入山料、時間規制…「富士山」はなんで揉めたのか? 本来の”開山”と”閉山”の意味とは?:2ページ目
開山と閉山は修験道で使われた言葉
元々、「閉山」「開山」は修験道で使われた言葉でした。
修験道は、山々を神として崇拝した山岳信仰をもとに、神道・仏教・道教が融合して生まれた宗教で、険しい山にこもり難行苦行することによって、法力や呪力験力を獲得できるとされていました。
「修験」は「修行をして迷いを除き、験徳をあらわす」という言葉からきており、開祖は「役の小角」(のちの役行者)とされています。
これらの霊山とされている山々は山伏や僧侶たちのみ立ち入ることができ、一般人(俗人)は立ち入ることを禁止されていました。
しかし江戸中期以降、各地に山岳信仰の「講」が結成され講中登山が行われるようになります。俗人の信徒たちも山頂に祀られている神を拝みたい、という思いが大きくなったのです。そのため、日数を決めて山を俗人に開放するようになりました。

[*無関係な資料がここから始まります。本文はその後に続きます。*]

(** C3, amended.  When [rhs] contains the variable [v] and is not [v]
    itself:  if [rhs] is [Pair(h, v)] or [Pair(h, List(v))], the call goes on
    as the addition of [v = List(h)], whose outcome is the outcome of the
    call;  if [rhs] is [List(v)], the entry [(v, List(v))] is appended as it
    is and the call succeeds;  for every other shape CyclicError is
    signalled, and the state is as before. *)
Theorem C3_cyclic_list_rescue (fuel : nat) (v : string) (RHS : Ty) (s : State) :
  hasName RHS v = false ->
  contains RHS v = true ->
  (forall h t, RHS = TPair h t ->
     t = TVariable v \/ t = TList (TVariable v) ->
     addToConstraintList (S fuel) (TVariable v) RHS s
       = addToConstraintList fuel (TVariable v) (tList h) s)
  /\ (RHS = TList (TVariable v) ->
      addToConstraintList (S fuel) (TVariable v) RHS s
        = (Ok tt, mkState (constraints s ++ [(v, RHS)]) (kinds s)
                          (typeIdCounter s) (typeErrors s)))
  /\ ((forall h, RHS <> TPair h (TVariable v) /\ RHS <> TPair h (TList (TVariable v))) ->
      RHS <> TList (TVariable v) ->
      addToConstraintList (S fuel) (TVariable v) RHS s
        = (Throw (InternalCyclicReferenceError v), s)).
Proof.
  intros Hname Hcont.
  assert (Hstep : addToConstraintList (S fuel) (TVariable v) RHS
                  = (let otherwise :=
                       if sameObjectOpt v (getListType RHS) then push v RHS
                       else throw (InternalCyclicReferenceError v) in
                     match RHS with
                     | TPair headType tailType =>
                         if sameObject v tailType || sameObjectOpt v (getListType tailType)
                         then addToConstraintList fuel (TVariable v) (tList headType)
                         else otherwise
                     | _ => otherwise
                     end)).
  { cbn [addToConstraintList]. destruct RHS; rewrite ?Hname, ?Hcont; reflexivity. }
  rewrite Hstep. clear Hstep. repeat split.
  - intros h t -> [-> | ->]; simpl.
    + by rewrite bool_decide_eq_true_2.
    + by rewrite bool_decide_eq_true_2.
  - intros ->. simpl. by rewrite bool_decide_eq_true_2.
  - intros Hpair Hlist. destruct RHS as [p|n|ps r|h t|e0|e0]; simpl in *; try reflexivity.
    + destruct t as [p|n|ps r|h' t'|e1|e1]; simpl; try reflexivity.
      * case_bool_decide; [subst; by destruct (Hpair h) as [? _]|reflexivity].
      * destruct e1; simpl; try reflexivity.
        case_bool_decide; [subst; by destruct (Hpair h) as [_ ?]|reflexivity].
    + destruct e0; simpl; try reflexivity.
      case_bool_decide; [subst; done|reflexivity].
Qed.

Lemma C3_cyclic_list_rescue_witness :
  hasName (TPair tNumber (TVariable "T0")) "T0" = false
  /\ contains (TPair tNumber (TVariable "T0")) "T0" = true
  /\ addToConstraintList 10 (TVariable "T0") (TPair tNumber (TVariable "T0")) emptyState
     = addToConstraintList 9 (TVariable "T0") (tList tNumber) emptyState.
Proof.
  split; [reflexivity|]. split; [reflexivity|].
  exact (proj1 (C3_cyclic_list_rescue 9 "T0" (TPair tNumber (TVariable "T0")) emptyState
                  eq_refl eq_refl)
               tNumber (TVariable "T0") eq_refl (or_introl eq_refl)).
Defined.

(** ** Where [typeCheck] throws *)

(** C2 does not hold of the code.  In [function f() { f() + 1; return
    "a"; }] the only fault is a type error of the program: the sum makes
    the result of [f] a number, and the string returned afterwards does not
    unify with it.  The UnifyError is raised by the constraint of the
    [Literal] case, which no handler encloses, and [infer] passes on
    every error but the cyclic one: [typeCheck] throws it to its caller.
    On the empty program, which is well formed, [typeCheck] throws the
    [TypeError] of reading [type] from [body[-1]]. *)
Theorem C2_typeCheck_throws_on_type_error (s : State) :
  (typeCheck 50 program_returns_string_after_adding s).1
    = Throw (UnifyError tString tNumber)
  /\ (typeCheck 50 (Program (parsed 0) []) s).1
    = Throw (JsError "Cannot read property 'type' of undefined").
Proof. split; vm_compute; reflexivity. Qed.

(** ** Addable variables *)

(** The first half of C4: the unifier refuses to bind an addable variable
    to [boolean] or to [undefined], whichever side the variable is on. *)
Lemma addable_variable_rejects_primitive (fuel : nat) (v : string)
    (p : PrimitiveName) (s : State) :
  kindOf s v = addable ->
  p = boolean \/ p = undefined ->
  addToConstraintList (S fuel) (TVariable v) (TPrimitive p) s
    = (Throw (UnifyError (TVariable v) (TPrimitive p)), s)
  /\ addToConstraintList (S (S fuel)) (TPrimitive p) (TVariable v) s
    = (Throw (UnifyError (TVariable v) (TPrimitive p)), s).
Proof.
  intros Hk Hp.
  assert (H : addToConstraintList (S fuel) (TVariable v) (TPrimitive p) s
              = (Throw (UnifyError (TVariable v) (TPrimitive p)), s)).
  { cbn [addToConstraintList]. simpl. unfold bind, getState. rewrite Hk.
    destruct Hp as [-> | ->]; reflexivity. }
  split; [exact H|].
  cbn [addToConstraintList] in *. exact H.
Qed.

(** C4 does not hold of the code: the check looks at the right side as it
    is written, not as it resolves.  In [x => x + !x;] the operand [!x]
    makes the parameter a boolean; the instance [T8] of the addable
    variable of [+] is then unified with the variable of the parameter,
    passes the check because that is a variable, and is bound to what the
    variable resolves to.  The program is accepted without a diagnostic and
    the addable [T8] resolves to [boolean]. *)
Theorem C4_addable_resolves_to_boolean (s : State) :
  let r := typeCheck 50 program_adds_booleans s in
  (exists program, r.1 = Ok (program, []))
  /\ kindOf r.2 "T8" = addable
  /\ firstEntry "T8" (constraints r.2) = Some ("T8", tBool)
  /\ (applyConstraints 50 (TVariable "T8") r.2).1 = Ok tBool.
Proof.
  cbv zeta. split; [eexists; vm_compute; reflexivity|].
  repeat split; vm_compute; reflexivity.
Qed.

(** ** One entry per variable *)

(** C5 does not hold of the code.  [occursOnLeftInConstraintList] looks for
    an earlier entry of the variable before it appends; the branch of
    [addToConstraintList] for [v = List(v)] appends without looking.  After
    [T0 = number], the addition of [T0 = List(T0)] succeeds, does not add
    [List(T0) = number], and leaves two entries with [T0] on the left.  A
    run of [typeCheck] reaches the branch with a bound variable too: the
    store of [x => true ? x : (true ? x : pair(x, x));] ends with two
    entries for [T14]. *)
Theorem C5_two_entries_for_one_variable (s : State) :
  (let r := (addToConstraintList 10 (TVariable "T0") tNumber;;
             addToConstraintList 10 (TVariable "T0") (tList (TVariable "T0")))
              emptyState in
   r.1 = Ok tt
   /\ constraints r.2 = [("T0", tNumber); ("T0", TList (TVariable "T0"))])
  /\ (let r := typeCheck 50 program_list_of_itself s in
      (exists program, r.1 = Ok (program, []))
      /\ filter (fun c => c.1 = "T14") (constraints r.2)
         = [("T14", TList (TVariable "T14")); ("T14", TList (TVariable "T14"))]).
Proof.
  cbv zeta. split; split; try (vm_compute; reflexivity).
  eexists. vm_compute. reflexivity.
Qed.

(** ** The normalisation of [applyConstraints] *)

Lemma firstEntry_app_None (name : string) (cs : list ConstraintEntry) (c : ConstraintEntry) :
  firstEntry name cs = None ->
  firstEntry name (cs ++ [c]) = if bool_decide (c.1 = name) then Some c else None.
Proof.
  unfold firstEntry. induction cs as [|d cs IH]; simpl; [done|].
  destruct (bool_decide (d.1 = name)); [discriminate|]. exact IH.
Qed.















(** ** Arity *)

(** The first half of C7: two function types of different arities are
    refused with the error that carries both, the arity of the right side
    as the expected one, and the store is left as it is. *)
Lemma arity_mismatch_is_signalled (fuel : nat) (lps rps : list Ty) (lr rr : Ty)
    (s : State) :
  length lps <> length rps ->
  addToConstraintList (S fuel) (TFunction lps lr) (TFunction rps rr) s
    = (Throw (InternalDifferentNumberArgumentsError (length rps) (length lps)), s).
Proof.
  intros H. cbn [addToConstraintList]. by rewrite bool_decide_eq_false_2.
Qed.

(** C7 does not hold of the code.  In [y => math_abs(1, true ? y : y(1));]
    the conditional makes the result of [y] the type of [y] itself, and the
    store gets the entry [T10 = Function(number) -> T10] without an error.
    In the case of the outer call, [applyConstraints] on the second
    argument then raises CyclicError, [infer] swallows it, and the
    unification of the call with its callee is never tried.  [typeCheck]
    returns no diagnostic; the call has two arguments and its callee
    resolves to a function of one parameter. *)
Theorem C7_call_passes_with_wrong_arity (s : State) :
  exists program,
    (typeCheck 50 program_calls_with_two_arguments s).1 = Ok (program, [])
    /\ callSites program
       = [(4, Some (TFunction [tNumber] tNumber), 2);
          (10, Some (TVariable "T11"), 1)].
Proof. eexists. split; vm_compute; reflexivity. Qed.

(** ** The resolution pass on a cyclic type *)

#[global] Instance sameErrors_preorder : PreOrder sameErrors.
Proof.
  split.
  - intros s. reflexivity.
  - intros s1 s2 s3. unfold sameErrors. congruence.
Qed.

(** The unifier and the walker record no diagnostic. *)
Lemma applyConstraints_sameErrors (fuel : nat) (type : Ty) :
  preserves sameErrors (applyConstraints fuel type).
Proof.
  apply (unifier_preserves sameErrors).
  - intros LHS RHS s r s' [= _ <-]. reflexivity.
  - intros v k s r s' [= _ <-]. reflexivity.
Qed.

これがいわゆる「山開き」=開山です。初日をとくにお山開きとよび、信徒たちは山に登れることを祝いました。
また、こういった信徒を導くための「御師」という職業も生まれ、富山の立山や富士山も大いに賑わいました。
最終日は「山仕舞い」=閉山とよび、山はまた修験者たちの世界となりました。
現在の開山祭では麓の神社から神を山頂にお祭りし、閉山祭では山頂の神社から神を麓にうつすという意味合いもあります。これらの儀式や祭りは、現在では観光名物として観光客を呼び込むのに一役かっています。
まとめますと、修験者や僧侶しか入れない聖地とされてた山に、一般の人も入山してもよいとした期間、ということになります。
ですので、開山・閉山には宗教上の意味以上の法的拘束力はありません。
多くの山で冬季に山小屋が閉まるのは、「雪や凍結で営業ができず、登山客も少ない」という現実的な理由が主なのです。